Magali, à mes côtés renifle depuis le début du spectacle, elle n'arrête pas de pleurer, c'est attendrissant. Chloé, quant à elle, est aux anges d'être auprès d'Erika parmi les artistes qu'elle admire chaque mercredi et week-end quand elle se rend au studio pour « danser comme Érika ». La danse est devenue leur passion commune, elles se ressemblent tellement que l'on pourrait croire qu'elles sont mère et fille sur un plan biologique. Je ne cache pas que j'aimerai avoir un second enfant avec celle que j'aime depuis presque toujours. Ce sujet n'a jamais été abordé entre nous. Je me souviens qu'elle ne cessait de me répéter qu'elle ne voudrait jamais d'enfant. A-t-elle changé d'avis ou non ? je ne sais pas.

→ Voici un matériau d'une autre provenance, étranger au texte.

(** One file moves from the staging directory to its place. *)
Lemma move_adds m0 m done fe data :
  Forall (λ fe, plain (fe_name fe)) done → plain (fe_name fe) → fe_name fe ∉ fe_name <$> done → fe_name fe ≠ staging_name →
  m !! place dest (fe_name fe) = None → adds_only done m0 m →
  adds_only (done ++ [fe]) m0 (<[place dest (fe_name fe) := data]> (delete (place stage (fe_name fe)) m)).
Proof.
  intros Hpd Hn Hni Hns Hnone [Hsame Hold]. split.
  - intros p Hp. rewrite places_app, not_elem_of_app. intros [Hp1 Hp2].
    assert (p ≠ place dest (fe_name fe)) by (intros ->; apply Hp2; left).
    assert (p ≠ place stage (fe_name fe)) by (intros ->; by apply Hp, under_stage).
    rewrite lookup_insert_ne, lookup_delete_ne by done. by apply Hsame.
  - apply Forall_app. split; [done|]. apply Forall_singleton. split; [done|]. rewrite <- Hsame; [done|by rewrite under_stage_dest|].
    intros Hin. apply Hni. by apply elem_of_places in Hin.
Qed.

Lemma promote_spec m0 done todo (w : Restore B) :
  Forall (λ fe, plain (fe_name fe)) (done ++ todo) → NoDup (fe_name <$> done ++ todo) →
  adds_only done m0 (rs_files w) → Forall (λ fe, in_dir dest fe (rs_files w)) done →
  Forall (λ fe, in_dir stage fe (rs_files w)) todo →
  promoted (done ++ todo) m0 (rs_blob w) (promoteRestored stage dest done todo w).
Proof.
  revert done w. induction todo as [|fe todo IH]; intros done w Hpl Hnd Hadd Hdone Htodo; cbn [promoteRestored].
  { by rewrite app_nil_r in *. }
  assert (Hpd : Forall (λ fe, plain (fe_name fe)) done) by by apply Forall_app in Hpl as [??].
  assert (Hn : plain (fe_name fe)) by (apply Forall_app in Hpl as [_ Hp']; by apply Forall_cons in Hp' as [??]).
  unfold bind at 1, local_call at 1. destruct (local_fault _); unfold bind at 1, get.
  { by apply (abandon_promoted done _ m0 _ (mkRestore (rs_blob w) (rs_files w) (S (rs_tick w)))). }
  cbn [rs_files]. rewrite !join_one_below by (done || apply place_rooted).
  unfold stage at 1. rewrite path_clean_place by done.
  destruct (bool_decide _ || _) eqn:Hex.
  { by apply (abandon_promoted done _ m0 _ (mkRestore (rs_blob w) (rs_files w) (S (rs_tick w)))). }
  apply orb_false_iff in Hex as [Hnone%bool_decide_eq_false Hns%String.eqb_neq].
  apply eq_None_not_Some in Hnone. assert (Hns' : fe_name fe ≠ staging_name) by (intros E; apply Hns; by rewrite E).
  unfold bind at 1, local_call at 1. cbn [rs_blob rs_files rs_tick].
  set (w1 := mkRestore _ _ (S (S _))).
  apply Forall_cons in Htodo as [(data & Hdata & Hv) Htodo].
  destruct (local_fault _); [by apply (abandon_promoted done _ m0 _ w1)|]. rewrite Hdata.
  unfold bind, set_files. cbn [rs_blob rs_files rs_tick w1].
  rewrite fmap_app in Hnd. pose proof Hnd as Hnd'. apply NoDup_app in Hnd' as (_ & Hdisj & Hnt).
  apply NoDup_cons in Hnt as [Hnt _].
  assert (Hni : fe_name fe ∉ fe_name <$> done) by (intros Hin; by apply (Hdisj _ Hin); left).
  change (promoted (done ++ fe :: todo) m0 (rs_blob w)) with
    (promoted (done ++ [fe] ++ todo) m0 (rs_blob (mkRestore (rs_blob w)
       (<[place dest (fe_name fe) := data]> (delete (place stage (fe_name fe)) (rs_files w))) (S (S (rs_tick w)))))).
  rewrite app_assoc. apply IH.
  - by rewrite <- app_assoc.
  - by rewrite <- app_assoc, fmap_app.
  - by apply move_adds.
  - cbn [rs_files]. apply Forall_app. split.
    + rewrite Forall_forall in Hdone, Hpd |- *. intros x Hx. eapply in_dir_lookup; [|by apply Hdone].
      rewrite lookup_insert_ne, lookup_delete_ne; [done|apply stage_dest_ne; [done|by apply Hpd]|].
      intros E%place_inj; [|done|done|by apply Hpd]. apply Hni. rewrite E. by apply list_elem_of_fmap_2.
    + apply Forall_singleton. exists data. split; [apply lookup_insert_eq|done].
  - cbn [rs_files]. assert (Hpt : Forall (λ fe, plain (fe_name fe)) todo).
    { apply Forall_app in Hpl as [_ Hp']. by apply Forall_cons in Hp' as [??]. }
    rewrite Forall_forall in Htodo, Hpt |- *. intros x Hx. eapply in_dir_lookup; [|by apply Htodo].
    rewrite lookup_insert_ne, lookup_delete_ne; [done| |].
    + intros E%place_inj; [|apply place_rooted|done|by apply Hpt]. apply Hnt. rewrite E. by apply list_elem_of_fmap_2.
    + intros E. symmetry in E. revert E. apply stage_dest_ne; [by apply Hpt|done].
Qed.
(** ** What a statement on one VM leaves alone *)

(** Every VM with another id is found as before, and the other tables are the
    same. *)
Record others_kept (id : string) (db db' : DB) : Prop := mkKept {
  kept_vms : ∀ k vm, vm_id vm ≠ id → GetVM None k db = Ok (Some vm) → GetVM None k db' = Ok (Some vm);
  kept_snapshots : t_snapshots db' = t_snapshots db;
  kept_images : t_images db' = t_images db;
  kept_jobs : t_jobs db' = t_jobs db;
  kept_layers : t_layers db' = t_layers db }.

Lemma others_kept_refl id db : others_kept id db db.
Proof. by split. Qed.

Lemma others_kept_trans id db1 db2 db3 : others_kept id db1 db2 → others_kept id db2 db3 → others_kept id db1 db3.
Proof. intros [H1 ????] [H2 ????]. split; [auto|congruence..]. Qed.

Lemma others_kept_update id db (p : VMRow → bool) set :
  (∀ r, p r = true → r_id r = id) →
  (∀ r, r_id (set r) = r_id r ∧ r_name (set r) = r_name r) →
  others_kept id db (with_vms db (sql_update p set (t_vms db))).
Proof.
  intros Hp Hs. split; try done. intros k vm Hne Hg. rewrite GetVM_find in Hg |- *. cbn [t_vms with_vms].
  rewrite find_sql_update by (intros r; destruct (Hs r) as [Hi Hn]; unfold matches; by rewrite Hi, Hn).
  destruct (List.find (matches k) (t_vms db)) as [r|]; [|done]. simpl in *.
  destruct (p r) eqn:E; [|done]. exfalso. apply Hp in E.
  destruct (scan_vm r) as [o|] eqn:Es; [|done]. simpl in Hg. simplify_eq.
  apply scan_vm_fields in Es as [Hi _]. congruence.
Qed.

Je cesse de me perdre dans mes pensées, je m'approche des deux plus belles femmes sur cette scène, je serre Érika dans mes bras, je ne peux rester trop longtemps loin d'elle, je n'ai qu'une envie l'embrasser et je ne m'en prive pas. Chloé nous observe avec des yeux écarquillés, elle réagit toujours ainsi, pour terminer par : « wou les amoureux », ce qui nous fait toujours rire.

Chloé fut si heureuse d'apprendre qu'Erika resterait avec nous mais ça ne l'a pas empêché de me rappeler sans cesse l'histoire de cette femme dans ma chambre. Chloé est devenue la mémoire de ce jour où tout a basculé entre Erika et moi, sans mon erreur, nous ne serions peut-être pas encore ensemble. Alors je la remercie silencieusement de me rappeler à quel point j'ai failli tout gâcher. Je me suis également rendu compte que ma fille avait été secouée par cet épisode.

Actuellement je constate que Chloé s'épanouit un peu plus chaque jour au côté d'Erika. Elle ne m'a plus jamais invoqué sa mère biologique et son regard triste s'est dissipé peu à peu. Pour elle,  Érika est sa mère. Elle l'imite dans tout ce qu'elle entreprend sans parler de leur complicité, j'en serai presque jaloux. La présence d'Erika à nos côtés me démontre à quel point ma fille avait besoin d'un repère féminin, ce dont je ne m'étais pas rendu compte, et je me questionne sur le fait que personne n'a pu jouer le rôle de père de substitution en ce qui me concerne.